- Born: September 2, 1935 Nizhny Novgorod
- Died: 2012
- Education: N. I. Lobachevsky State University of Nizhny Novgorod
- Known for: Zootoxinology, Apitherapy
- Awards: Honored Scientist of the Russian Federation Honorary Worker of Higher Professional Education of the Russian Federation Medal "Veteran of Labour" Honoured Inventor of the USSR
- Scientific career
- Fields: Biology
- Workplaces: Nizhny Novgorod State Agriculture Academy N. I. Lobachevsky State University of Nizhny Novgorod
- Academic advisors: Nikolay Artemov, Khachatour Koshtoyants

= Boris Orlov (biologist) =

Soviet Russian biologist

Boris Nikolayevich Orlov (Борис Николаевич Орлов; 2 September 1935, in Nizhny Novgorod – 2012) was a Soviet Russian biologist, Doctor of Biological Sciences, Honored Scientist of the Russian Federation and Honorary Worker of Higher Professional Education of the Russian Federation, Academician of the European Academy of Natural Sciences. He was a professor at the Nizhny Novgorod State Agriculture Academy and at the N. I. Lobachevsky State University of Nizhny Novgorod.

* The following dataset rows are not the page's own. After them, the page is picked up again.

Definition extname (p : string) : string :=
  let comp := take_component (drop_slashes (List.rev (list_ascii_of_string p))) in
  match split_dot comp with
  | None => ""
  | Some (ext, rest) =>
      match rest, ext with
      | [], _ => ""
      | [c], [] => if Ascii.eqb c dot then "" else "."
      | _, _ => String dot (string_of_list_ascii (List.rev ext))
      end
  end.

End Path.

(** ** Effects: an environment and a module-level state

    A handler runs against an environment [E] (the clock, the disk, the
    process environment) and the mutable bindings of its module [S]. *)

Definition Eff (E S A : Type) : Type := E → S → A * S.

Definition eff_ret {E S A} (a : A) : Eff E S A := λ _ s, (a, s).

Definition eff_bind {E S A B} (m : Eff E S A) (k : A → Eff E S B) : Eff E S B :=
  λ e s, let '(a, s') := m e s in k a e s'.

Definition ask {E S} : Eff E S E := λ e s, (e, s).
Definition get_state {E S} : Eff E S S := λ _ s, (s, s).

Notation "'let*' x ':=' m 'in' k" := (eff_bind m (λ x, k))
  (at level 10, x name, m at level 100, k at level 200).
Notation "m ';;' k" := (eff_bind m (λ _, k))
  (at level 100, k at level 200, right associativity).

(** ** HTTP responses *)

(** Node's [Buffer]: the bytes of a file. *)
Definition Buffer : Type := list Byte.byte.

(** A header object.  The spread [{...a, ...b}] lets the later object
    win on a shared key. *)
Abbreviation Headers := (gmap string string).

Definition spread (a b : Headers) : Headers := b ∪ a.

Inductive Body (J : Type) : Type :=
| BodyLiteral (s : string)        (* a string literal of the source *)
| BodyUtf8 (b : Buffer)           (* [b.toString()] *)
| BodyBase64 (b : Buffer)         (* [b.toString('base64')] *)
| BodyJson (j : J).               (* [JSON.stringify(j)] *)

Arguments BodyLiteral {J} s.
Arguments BodyUtf8 {J} b.
Arguments BodyBase64 {J} b.
Arguments BodyJson {J} j.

He graduated with honors from the Faculty of Biology of the N. I. Lobachevsky State University of Nizhny Novgorod in 1960. He was a student of Nikolay Artemov.

From 1968 to 1971, Orlov served as the Dean of the Faculty of Biology of the N. I. Lobachevsky State University of Nizhny Novgorod.

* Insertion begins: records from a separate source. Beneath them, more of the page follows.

Definition is_already_handled (o : option AdmitResult) : bool :=
  match o with Some AlreadyHandled => true | _ => false end.

Definition count_admitted (rs : list (option AdmitResult)) : nat :=
  length (filter (fun o => is_admitted o = true) rs).

Definition count_already_handled (rs : list (option AdmitResult)) : nat :=
  length (filter (fun o => is_already_handled o = true) rs).

(** Whether [admit_event] for [eid] would admit on [store]. *)
Definition admissible (store : gmap string DispatchRecord) (eid : string) : bool :=
  match store !! eid with
  | None => true
  | Some r => match status r with Failed => true | _ => false end
  end.

End Guard.

(** *** Job Dispatcher *)
Module Dispatcher.

Record IntakeEvent := {
  sourceBucket : string;
  objectKey : string;
  eventId : string;
  receivedAt : Z
}.

Record DispatchRequest := {
  location : Deriver.ProcessingLocation;
  profile : Resolver.ProfileReference;
  notifyOnCompletion : bool
}.

(** One answer of the downstream asynchronous submit operation. *)
Inductive SubmitResult :=
| Accepted (jobHandle : string)
| Throttled
| Rejected.

Inductive DispatchError :=
| DeriveFailed (e : Deriver.DeriveError)
| ResolveFailed (e : Resolver.ResolveError)
| DispatchThrottledError
| DispatchRejectedError.

Inductive DispatchOutcome :=
| Submitted (jobHandle : string)
| Skipped
| Failed (reason : DispatchError).

Definition Downstream := nat -> DispatchRequest -> SubmitResult.

Definition defaultDispatchAttempts : nat := 3.

Section WithServices.

Variable cfg : Deriver.Configuration.
Variable catalog : Resolver.Catalog.
Variable downstream : Downstream.
(** The default reference obtained by [Resolver.startup]. *)
Variable defaultRef : Resolver.ProfileReference.

(** Modelled from the spec: step 6 of section 4.4. Throttling is transient
    and retried within the bounded budget; any other rejection is
    permanent. Every call of the downstream service is logged. *)
Fixpoint submit_with_retry (attempt fuel : nat) (req : DispatchRequest)
    : Result string DispatchError * list DispatchRequest :=
  match fuel with
  | O => (Err DispatchThrottledError, [])
  | S fuel' =>
      match downstream attempt req with
      | Accepted h => (Ok h, [req])
      | Rejected => (Err DispatchRejectedError, [req])
      | Throttled =>
          let (r, log) := submit_with_retry (S attempt) fuel' req in (r, req :: log)
      end
  end.

(** Modelled from the spec: [dispatch(event)] of section 4.4, returning the
    outcome, the new record store and the downstream submissions issued. *)
Definition dispatch (ev : IntakeEvent) (profileName : option string)
    (store : gmap string Guard.DispatchRecord)
    : DispatchOutcome * gmap string Guard.DispatchRecord * list DispatchRequest :=
  let eid := eventId ev in
  let (adm, store1) := Guard.admit_event (receivedAt ev) eid store in
  match adm with
  | Guard.AlreadyHandled => (Skipped, store1, [])
  | Guard.AdmitGranted =>
      match Deriver.derive cfg (sourceBucket ev) (objectKey ev) with
      | Err e => (Failed (DeriveFailed e), Guard.mark_failed eid store1, [])
      | Ok loc =>
          match Resolver.resolve catalog defaultRef profileName with
          | Err e => (Failed (ResolveFailed e), Guard.mark_failed eid store1, [])
          | Ok prof =>
              let req := {| location := loc; profile := prof; notifyOnCompletion := true |} in
              let (res, log) := submit_with_retry 0 defaultDispatchAttempts req in
              match res with
              | Ok h => (Submitted h, Guard.mark_submitted (receivedAt ev) h eid store1, log)
              | Err e => (Failed e, Guard.mark_failed eid store1, log)
              end
          end
      end
  end.

(** Deliveries handled one after the other (at-least-once delivery: the
    same event may appear several times). *)
Fixpoint run_deliveries (ds : list (IntakeEvent * option string))
    (store : gmap string Guard.DispatchRecord)
    : list (IntakeEvent * DispatchOutcome * list DispatchRequest) * gmap string Guard.DispatchRecord :=
  match ds with
  | [] => ([], store)
  | (ev, pn) :: rest =>
      let '(o, store1, log) := dispatch ev pn store in
      let (trace, store2) := run_deliveries rest store1 in
      ((ev, o, log) :: trace, store2)
  end.

End WithServices.

(** Modelled from the spec: the Lambda process (section 4.2). It starts
    once, resolving the configured default profile with the catalog as it
    is at start ([catalog0]); a start failure is fatal and no event is
    handled. Otherwise every delivery is dispatched with the default
    reference fixed at start, the catalog at event time being [catalog]. *)
Definition run_process (catalog0 : Resolver.Catalog) (defaultProfileName : option string)
    (cfg : Deriver.Configuration) (catalog : Resolver.Catalog) (downstream : Downstream)
    (ds : list (IntakeEvent * option string)) (store : gmap string Guard.DispatchRecord)
    : Result (list (IntakeEvent * DispatchOutcome * list DispatchRequest) *
              gmap string Guard.DispatchRecord) Resolver.StartupError :=
  match Resolver.startup catalog0 defaultProfileName with
  | Err e => Err e
  | Ok ref => Ok (run_deliveries cfg catalog downstream ref ds store)
  end.

End Dispatcher.

(** *** Concrete services and events used to exercise the theorems *)
Module Samples.

Definition catalog : Resolver.Catalog :=
  fun _ n => if String.eqb n "missing-profile" then Resolver.NotFound
             else Resolver.Found ("arn:" +:+ n).

Definition downstream : Dispatcher.Downstream := fun _ _ => Dispatcher.Accepted "job-1".

Definition defaultRef : Resolver.ProfileReference :=
  {| Resolver.name := "lending"; Resolver.resolvedHandle := "arn:lending" |}.

Definition evt1 : Dispatcher.IntakeEvent :=
  {| Dispatcher.sourceBucket := "b"; Dispatcher.objectKey := "documents/loan123.pdf";
     Dispatcher.eventId := "evt-1"; Dispatcher.receivedAt := 0%Z |}.

Definition submitted_record : Guard.DispatchRecord :=
  {| Guard.eventId := "evt-1"; Guard.status := Guard.Submitted;
     Guard.submittedAt := 0%Z; Guard.jobHandle := Some "job-1" |}.

Definition failed_record : Guard.DispatchRecord :=
  {| Guard.eventId := "evt-1"; Guard.status := Guard.Failed;
     Guard.submittedAt := 0%Z; Guard.jobHandle := None |}.

Definition no_context : LendingFlowStack.Context :=
  {| LendingFlowStack.data_project_name := None; LendingFlowStack.bda_runtime_endpoint := None |}.

Definition samples_upload : LendingFlowStack.S3Event :=
  {| LendingFlowStack.ev_source := "aws.s3"; LendingFlowStack.ev_detail_type := "Object Created";
     LendingFlowStack.ev_bucket := "bk"; LendingFlowStack.ev_key := "samples/a.pdf" |}.

End Samples.

(* ===================================================================== *)
(** ** Theorems about the stack                                            *)
(* ===================================================================== *)

Module StackFacts.
Import LendingFlowStack.

(** Claim C9: for every combination of the optional context values, the
    Lambda environment always holds TARGET_BUCKET_NAME, holds
    DATA_PROJECT_NAME and BDA_RUNTIME_ENDPOINT exactly when the context
    value is present (with that value), and omits a missing value. *)
Theorem lambda_environment_presence (bn : string) (ctx : Context) :
  let st := lending_flow_stack bn ctx in
  env_lookup st "TARGET_BUCKET_NAME" = Some bn /\
  env_lookup st "DATA_PROJECT_NAME" = data_project_name ctx /\
  env_lookup st "BDA_RUNTIME_ENDPOINT" = bda_runtime_endpoint ctx /\
  env_keys st = ["TARGET_BUCKET_NAME"] ++
                present_key "BDA_RUNTIME_ENDPOINT" (bda_runtime_endpoint ctx) ++
                present_key "DATA_PROJECT_NAME" (data_project_name ctx).
Proof.
  destruct ctx as [[d|] [b|]]; repeat split; reflexivity.
Qed.

(** Claim C8 (counterexample): the stack does not build an explicit
    configuration structure; with both context values absent, no keyword
    argument is forwarded and the environment drops both optional fields. *)
Lemma conditional_merging_counterexample :
  invoke_kwargs {| data_project_name := None; bda_runtime_endpoint := None |} = [] /\
  ~ (forall bn ctx, fields_always_present (lending_flow_stack bn ctx)).
Proof.
  split; [reflexivity |].
  intros H.
  destruct (H "bucket" {| data_project_name := None; bda_runtime_endpoint := None |})
    as [Hin _].
  simpl in Hin. destruct Hin as [Hin | []]. discriminate Hin.
Qed.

In 1972, he defended his doctoral thesis.

From 1974 to 1989, Orlov headed the Department of Physiology and Biochemistry of Humans and Animals at the N. I. Lobachevsky State University of Nizhny Novgorod.

From 1988 to 2012, Orlov headed the Department of Physiology and Biochemistry of Animals at the Nizhny Novgorod State Agriculture Academy.

Orlov is the author 400 published scientific works including 20 monographs and textbooks.

==Works==
- BN Orlov et al. Chemistry and Pharmacology of Bee Venom (A Review of the Literature) // Farmakol Toksikol 41 (3), 358-369. May-Jun 1978.